The 3-inch gun M1903 and its predecessors the M1898 and M1902 were rapid fire breech-loading artillery guns with a 360-degree traverse. In some references they are called "15-pounders" due to their projectile weight. They were originally emplaced from 1899 to 1917 and served until shortly after World War II. These 3-inch guns were placed to provide fire to protect underwater mines and nets against minesweepers, and also to protect against motor torpedo boats. In some documentation they are called "mine defense guns". The 3-inch guns were mounted on pedestal mounts (or a retractable "masking parapet" mount for the M1898) that bolted into a concrete emplacement that provided cover and safety for the gun's crew.

==History==
The 3-inch mine defense guns were part of a comprehensive plan of new fortifications specified by the Board of Fortifications of 1885. The new forts initially included guns up to 12-inch (305 mm) on disappearing carriages, to conceal the fort from observation from the sea. The 3-inch guns were the smallest of these guns, intended to protect remotely controlled minefields against minesweepers. For most of their service they were operated by the United States Army Coast Artillery Corps. They were based on an 1897 Board of Ordnance and Fortification requirement for a weapon intermediate between 6-pounder (57 mm) guns and 5-inch (127 mm) guns.

===M1898===
The M1898 was the first of the new 3-inch guns developed. It was manufactured by Driggs-Seabury and was on an M1898 "masking parapet" retractable carriage.
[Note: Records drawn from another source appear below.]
(** A signed batch, of less than 2^31 matches, is never half persisted: with its session known to the
    database and its id new, the batch is stored as pending, in the form the
    settler reads, whatever happens to the statements after the first; with
    the session unknown, the run throws and no table changes. *)
Theorem persist_pending sid batch db :
  Z.of_nat (length (Committee.matches batch)) < 2 ^ 31 ->
  (forall r, r ∈ table db "mpc_batches" -> get r "batch_id" ≠ JStr (Committee.batchId batch)) ->
  let run := persistSignedBatch sid batch db in
  if existsb (fun o => get o "session_id" ==? JStr sid) (table db "mpc_sessions")
  then table run.2 "mpc_batches" = table db "mpc_batches" ++ [batchRow sid batch (clock db)]
  else (exists e, run.1 = Throw e) /\ forall t, table run.2 t = table db t.
Proof.
  intros Hm Hnew. unfold persistSignedBatch.
  set (given := [("batch_id", _); _; _; _; _; _]).
  assert (forall o, o ∈ table db "mpc_batches" -> clashes (targetOf mpc_batches (DoNothing None) ++ uniques mpc_batches)
    (batchRow sid batch (clock db)) o = false) as Hclash.
  { intros o Ho. unfold clashes, agree. cbn [targetOf uniques mpc_batches app existsb forallb].
    rewrite orb_false_r, andb_true_r, orb_diag. apply bool_decide_eq_false. intros E. by apply (Hnew o). }
  assert (forallb (fkOk db (batchRow sid batch (clock db))) (fkeys mpc_batches) =
    existsb (fun o => get o "session_id" ==? JStr sid) (table db "mpc_sessions")) as Hfk.
  { cbn [forallb fkeys mpc_batches]. by rewrite andb_true_r. }
  destruct (existsb _ _) eqn:Es; simpl.
  - unfold mbind at 1, M_bind at 1. rewrite (insert_appends schemaOf "mpc_batches" mpc_batches given _
      (batchRow sid batch (clock db)) db); [|done|done|by apply buildRow_batch|exact Hclash|exact Hfk].
    set (db1 := setTable _ _ _). assert (table db1 "mpc_batches" = table db "mpc_batches" ++ [batchRow sid batch (clock db)])
      as H1 by apply table_same. clearbody db1. revert db1 H1.
    match goal with |- forall db1, _ -> table (?m db1).2 _ = ?rows =>
      change (preserves (fun db => table db "mpc_batches" = rows) m) end.
    unfold persistSignature, markMatched.
    repeat first [apply preserves_bind; [|intros ?]|apply preserves_foreach; intros ?|auto with preserve].
  - unfold mbind, M_bind, insert. change (schemaOf "mpc_batches") with (Some mpc_batches). cbn [negb].
    change (forallb (fun kv => hasColumn mpc_batches kv.1) given) with true. cbn [negb].
    unfold given. rewrite buildRow_batch by done. cbv zeta.
    assert (existsb (clashes (uniques mpc_batches) (batchRow sid batch (clock db))) (table db "mpc_batches") = false) as Hc.
    { apply not_true_iff_false. intros (o & Ho%list_elem_of_In & E)%existsb_exists. specialize (Hclash o Ho).
      unfold clashes in *. rewrite existsb_app, E in Hclash. by rewrite orb_true_r in Hclash. }
    set (db1 := mkDB _ _ _). change (table db1 "mpc_batches") with (table db "mpc_batches"). rewrite Hc.
    unfold addRow. change (table db1 "mpc_batches") with (table db "mpc_batches"). rewrite Hc.
    change (forallb (fkOk db1 (batchRow sid batch (clock db))) (fkeys mpc_batches)) with
      (forallb (fkOk db (batchRow sid batch (clock db))) (fkeys mpc_batches)). rewrite Hfk. simpl.
    split; [by eexists|done].
Qed.
End Persist.

Section Settle.
Context `{Uuid}.

Definition fetchIntentNote (intentId : json) : M DB (option Row) :=
  selectFirst schemaOf "mpc_intents" (eqCol "intent_id" intentId).
Definition isRfqRouted (intentId : json) : M DB bool :=
  rows ← select schemaOf "intents" (eqCol "intent_hash" intentId);
  mret (0 <? Z.of_nat (length rows)).

Definition noteField (note : option Row) (c : string) : json :=
  match note with Some r => get r c | None => JNull end.
Definition settleKey (batchId : string) (i : nat) : string :=
  "mpc_settle:" +:+ batchId +:+ ":" +:+ toString (Z.of_nat i).
Definition settlePayload (batch : Row) (sigs : json) (i : nat) (m : json) (noteA noteB : option Row) : json :=
  JObj [("batchId", get batch "batch_id"); ("batchHash", get batch "batch_hash"); ("signatures", sigs);
        ("matchIndex", JNum (Z.of_nat i)); ("sessionId", get batch "session_id");
        ("intentAId", field m "intentAId"); ("intentBId", field m "intentBId");
        ("matchedAmount7dp", field m "matchedAmount7dp"); ("inputAsset", field m "inputAsset");
        ("outputAsset", field m "outputAsset");
        ("nullifierA", noteField noteA "note_nullifier"); ("nullifierB", noteField noteB "note_nullifier");
        ("outputCommitmentA", noteField noteA "recipient_commitment");
        ("outputCommitmentB", noteField noteB "recipient_commitment")].

(** A jsonb array; [JSON.parse] of the elements of anything else fails on
    [.map], which objects and scalars do not have. *)
Definition asArray (j : json) : result (list json) :=
  match j with JArr l => Ok l | _ => Throw (Error None "map is not a function") end.

(** The loop over the matches: how many were queued and skipped. *)
Fixpoint queueMatches (batch : Row) (sigs : list json) (i : nat) (ms : list json) : M DB (Z * Z) :=
  match ms with
  | [] => mret (0, 0)
  | m :: ms =>
      aRfqRouted ← isRfqRouted (field m "intentAId");
      bRfqRouted ← isRfqRouted (field m "intentBId");
      if aRfqRouted || bRfqRouted then
        r ← queueMatches batch sigs (S i) ms;
        mret (r.1, r.2 + 1)
      else
        noteA ← fetchIntentNote (field m "intentAId");
        noteB ← fetchIntentNote (field m "intentBId");
        uuid ← randomUUID;
        onQueue (JobQueue.enqueue uuid JobQueue.relayer "MPC_SETTLE_SUBMIT"
          (settlePayload batch (JArr sigs) i m noteA noteB)
          (Some (settleKey (textOf (get batch "batch_id")) i))) ;;
        r ← queueMatches batch sigs (S i) ms;
        mret (r.1 + 1, r.2)
  end.

Definition queueSettlementJobs (batch : Row) : M DB unit :=
  matches ← liftR (asArray (get batch "matches_json"));
  sigs ← liftR (asArray (get batch "signatures_json"));
  r ← queueMatches batch sigs 0 matches;
  now ← dateNow;
  update schemaOf "mpc_batches" (eqCol "batch_id" (get batch "batch_id"))
    [("settlement_status", JStr (if 0 <? r.1 then "queued" else "rfq_routed")); ("updated_at", JNum now)] ;;
  mret tt.

Definition settleOnce : M DB Z :=
  rows ← select schemaOf "mpc_batches" (eqText "settlement_status" "pending");
  let batches := take 50 (orderAsc "created_at" rows) in
  foreachM queueSettlementJobs batches ;;
  mret (Z.of_nat (length batches)).
(** One turn of [runSettlerLoop]: an error is logged and the loop goes on. *)
Definition settlerTurn : M DB unit := catchM (settleOnce ;; mret tt) (fun _ => mret tt).

(** ** What a run queues *)

(** Either side of the match has a row in [intents]. *)
Definition routed (db : DB) (m : json) : bool :=
  existsb (eqCol "intent_hash" (field m "intentAId")) (table db "intents")
  || existsb (eqCol "intent_hash" (field m "intentBId")) (table db "intents").
Definition noteOf (db : DB) (id : json) : option Row :=
  head (selectWhere (eqCol "intent_id" id) (table db "mpc_intents")).
Definition jobsOf (db : DB) : list JobQueue.ServiceJob := JobQueue.jobs (queueDB db).
(** Identifiers still to be drawn are not in use. *)
Definition freshIds (db : DB) : Prop :=
  forall n, ticks db <= n -> uuidOf n ∉ JobQueue.job_id <$> jobsOf db.
Definition settleJob (db : DB) (batch : Row) (sigs : list json) (i : nat) (m : json) (uuid : string) : JobQueue.ServiceJob :=
  JobQueue.newJob uuid JobQueue.relayer "MPC_SETTLE_SUBMIT"
    (settlePayload batch (JArr sigs) i m (noteOf db (field m "intentAId")) (noteOf db (field m "intentBId")))
    (Some (settleKey (textOf (get batch "batch_id")) i)) (clock db).

Lemma isRfqRouted_run id db :
  isRfqRouted id db = (Ok (existsb (eqCol "intent_hash" id) (table db "intents")), db).
Proof.
  unfold isRfqRouted, select. simpl. unfold mbind, M_bind, mret, M_ret. do 2 f_equal.
  change (0 <? Z.of_nat (length (selectWhere (eqCol "intent_hash" id) (table db "intents"))))
    with (0 <? rowCount (eqCol "intent_hash" id) (table db "intents")).
  destruct (existsb _ _) eqn:E.
  - apply Z.ltb_lt, rowCount_pos. apply existsb_exists in E as (r & Hr & Hp). exists r.
    by rewrite list_elem_of_In.
  - apply Z.ltb_ge. apply Z.le_ngt. intros (r & Hr & Hp)%rowCount_pos. apply not_true_iff_false in E as [].
    apply existsb_exists. exists r. by rewrite <- list_elem_of_In.
Qed.
Lemma fetchIntentNote_run id db : fetchIntentNote id db = (Ok (noteOf db id), db).
Proof. done. Qed.
Lemma truthy_settleKey b i : truthy (settleKey b i) = true.
Proof. done. Qed.

Context {uuid_inj : Inj (=) (=) uuidOf}.

Record queued (db db' : DB) (batch : Row) (sigs : list json) (i : nat) (ms : list json)
    (new : list JobQueue.ServiceJob) : Prop := {
  q_tables : tables db' = tables db;
  q_clock : clock db' = clock db;
  q_ids : freshIds db';
  q_jobs : jobsOf db' = jobsOf db ++ new;
  q_new : forall j, j ∈ new -> exists n m uuid, ms !! n = Some m /\ routed db m = false /\
    j = settleJob db batch sigs (i + n) m uuid /\
    settleKey (textOf (get batch "batch_id")) (i + n) ∉ JobQueue.keyOf (jobsOf db);
  q_all : forall n m, ms !! n = Some m -> routed db m = false ->
    settleKey (textOf (get batch "batch_id")) (i + n) ∈ JobQueue.keyOf (jobsOf db')
}.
This was a proprietary term Driggs-Seabury coined to distinguish their carriage from the similar "balanced pillar" carriage of the 5-inch gun M1897, built by other manufacturers. Unlike the disappearing carriages of most larger weapons, the carriage could only be retracted when the gun was at a particular traverse angle (in most installations 90° off the emplacement axis), thus it provided no concealment when in action. Approximately 120 of these were built between 1899 and 1903, and at least 111 of these weapons were emplaced between 1899 and 1905. The gun's elevation was from -5° to +12°; at first it was traversed by pushing on a shoulder bar, and in 1904 was modified with a wheel-and-gear traversing system. Open illuminated night sights were initially issued; in 1899 the Warner and Swasey M1899 Type A 3.5× telescopic sight was provided.

Official correspondence between Major Louis R. Burgess, commander of the Artillery District of Mobile (Alabama), and senior Ordnance Corps officers began in December 1912. This brought up several deficiencies in the M1898 weapon, including the necessity of clamping the elevation and traverse changing the gun's elevation and interfering with tracking a moving target. The rubber eyepiece on the telescopic sight did not fully protect against injury when the weapon was fired; an injury to Sgt. Payne of the 164th Company was noted, with the remark "the lateral kick and vibration of the carriage upon recoil is destructive to the morale of the gun pointer". The lights provided for night firing also tended to become unscrewed, and the lamps for the sight's deflection scale were overly bright, apparently interfering with observation of the target. Major Burgess recommended switching to the barbette carriage M1903 and its firing lever system (as used on the 3-inch gun M1903), or modifying the masking parapet carriage with traverse and elevation gearing. In March 1913 the ordnance officers considered disabling the carriage in the up position by partially filling it with concrete. This had already been tested at Sandy Hook Proving Ground, and was gradually implemented for most M1898 carriages as the M1898MI carriage through mid-1917, though some were still unmodified in March 1919. The disabling of carriages had little negative impact; the weapon was small enough that the risk of observation from the sea was minimal.

Also in 1917, another serious deficiency appeared in the M1898: the piston rod (unclear if this was the recoil piston rod or the carriage raising piston) sometimes broke when fired, presenting a hazard to the gun crew and taking the gun out of service until repaired. The secretary of war recommended the use of a longer lanyard to fire the gun. Also, a new dual-purpose mount to allow antiaircraft fire was considered but never developed.

In March 1920 the ordnance and coast artillery leadership determined that the M1898 should be declared obsolete and removed from service. All of the M1898 guns and carriages were removed from service in 1920, with the carriages being scrapped. Except in a few cases, they were not directly replaced at the forts. In November 1931 the guns were declared obsolete, with many being donated to communities as war memorials and the rest scrapped. A number of these were presumably further donated to World War II scrap drives. At least 18 M1898 weapons survive as of 2016, along with four carriages under conservation.

An unusual emplacement for the M1898 guns was at Fort Mott, New Jersey, near Fort Delaware. Two guns were in a massive casemated emplacement named Battery Edwards, converted from an 1870s magazine. At this location it was determined that the minefields needed maximum protection.

===M1902===
The M1902 was functionally similar to the M1898, but was manufactured by Bethlehem Steel and was on a non-retractable pedestal carriage. 60 of these weapons were built and emplaced 1903–1910. It was not the same weapon as the 3-inch M1902 field gun.

===M1903===
The M1903 was a slight improvement on the M1902 with the bore lengthened from 50 calibers to 55 calibers for increased range. References vary as to whether the bore was lengthened or not, but the increase in overall length supports that it was. The weapon was manufactured by Watervliet Arsenal and was on a non-retractable pedestal carriage. 101 of these weapons were emplaced 1904–1917.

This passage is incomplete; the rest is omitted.